Their solitary journey on the mountain marked a unique season for Nanga Parbat. While other climbers had summited from the normal route, the couple was the only team tackling the mountain's more challenging aspects during their climb. Urubko noted that the last summits on the standard Kinshoffer route took place on July 3 and 4, while other teams, such as David Goettler and the French climbers Tiphaine Duperier and Boris Langenstein, had completed their climbs via the Rupal side earlier on June 24.

The route has sparked conversations within the climbing community, as some observers pointed out potential similarities to prior routes. Notably, the 2009 ascent by Gerfried Goeschl and Louis Rousseau from Austria and Canada came under scrutiny when Urubko shared a topo of their new line. The two routes intersect at elevations of around 6,600-6,800 meters, with Urubko clarifying, "But [our route] continues along the ridge, while the other team went along the glacier."

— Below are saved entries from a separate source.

(* ===== verification/CloudBreakpoints.v ===== *)
(** * Breakpoints in the cloud (src/src/ate_cloud/services/breakpoint_registry.py)

    The cloud keeps the breakpoints of every run, matches the status events it relays against
    them, and pauses the run at a hit with the control message that the worker of Worker.v
    understands. [ast_walk] is [ast.walk(ast.parse(s, mode="eval"))]: the class names of the nodes,
    or the message of the SyntaxError; [simple_eval_names] is [simple_eval]. *)

From S2P Require Import Prelude PyDict PyStr Types VariableSpace EdgeBreakpoints StateSnapshot Scheduler Parser Recovery Worker.

Definition BREAKPOINT_KINDS : list string := ["step"; "instrument_call"; "variable_change"; "condition"].

(** [_ALLOWED_CONDITION_NODES] of this module. *)
Definition CONDITION_NODES : list string :=
  ["Expression"; "BoolOp"; "And"; "Or"; "BinOp"; "Add"; "Sub"; "Mult"; "Div"; "FloorDiv";
   "Mod"; "UnaryOp"; "Not"; "USub"; "UAdd"; "Compare"; "Eq"; "NotEq"; "Lt"; "LtE"; "Gt";
   "GtE"; "In"; "NotIn"; "Name"; "Load"; "Constant"].

Record TypedBreakpoint : Type := mkTyped {
  tb_id : string;
  tb_run_id : string;
  tb_kind : string;
  tb_target : string;
  tb_condition : option string;
  tb_enabled : bool
}.

(** [TypedBreakpoint.to_dict] *)
Definition to_dict (bp : TypedBreakpoint) : pyval :=
  PyMap [(PyStr "id", PyStr (tb_id bp)); (PyStr "run_id", PyStr (tb_run_id bp));
         (PyStr "kind", PyStr (tb_kind bp)); (PyStr "target", PyStr (tb_target bp));
         (PyStr "condition", match tb_condition bp with Some s => PyStr s | None => PyNone end);
         (PyStr "enabled", PyBool (tb_enabled bp))].
(** * env_archaeologist.py: a shallow embedding and its verified properties

    The program walks a directory, applies four regular expressions to the
    text of every candidate file, collects the captured names, compares them
    with [os.environ] and prints a report.

    Text is modelled as Python sees it: a [str] is a sequence of Unicode code
    points, a file is a sequence of bytes decoded as UTF-8 with
    [errors='ignore'].  Python sets are [gset]s, the per-file dict a [gmap].
    Paths follow [pathlib.PurePosixPath] as of Python 3.12.  The calls on
    the file system return what they return there or raise what they raise:
    [exists()] and [is_file()] swallow four errors of [stat] and raise the
    others, [open] raises, and an exception that nobody catches ends the
    process with status 1 and a traceback on standard error. *)

From Stdlib Require Import ZArith List String Ascii DecimalString Lia.
From stdpp Require Import base decidable option list sets gmap sorting.

Import ListNotations.
Local Open Scope Z_scope.

(* ===================================================================== *)
(** * Text *)
(* ===================================================================== *)

(** A Python [str]: the list of its code points. *)
Abbreviation str := (list Z).

(** An ASCII literal of the source as a [str]. *)
Definition lit (s : string) : str :=
  map (fun a => Z.of_N (N_of_ascii a)) (list_ascii_of_string s).

(** The double quote, written by its code point. *)
Definition dq : Z := 34.
(** The single quote. *)
Definition sq : Z := 39.

Module Utf8.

Maria Cardell lent her agreement to Urubko's assertions, addressing the concerns of overlap directly. "Our route does not step on the Goeschl/Rousseau route at any section; both lines cross, but then the Austrian-Canadian route continues along the glacier and our line follows the ridge," Cardell stated, reinforcing the unique nature of their endeavor.

Moreover, Cardell revealed that prior communication with Rousseau, before embarking on their expedition, helped them ensure they were well-informed about the 2009 route’s specifics. "For a person not familiar with the terrain, it may look like it is the same line, but the distance between both routes is wide; everything else is speculation," she remarked.

Urubko and Cardell's ambitious achievement is notable not only for its technical challenges but also for its significance for Cardell, who is known as "Pipi." Her background as a ski patroller highlights the specialized skills and experience she brought to this demanding climb.

In the realm of high-altitude climbing, establishing a new route on such a formidable peak as Nanga Parbat is a significant accomplishment, one that showcases not only physical endurance but also strategic planning and a keen understanding of the mountain's unpredictable nature. As Urubko and Cardell reflect on their journey, their details offer both inspiration and insight to the climbing community and beyond.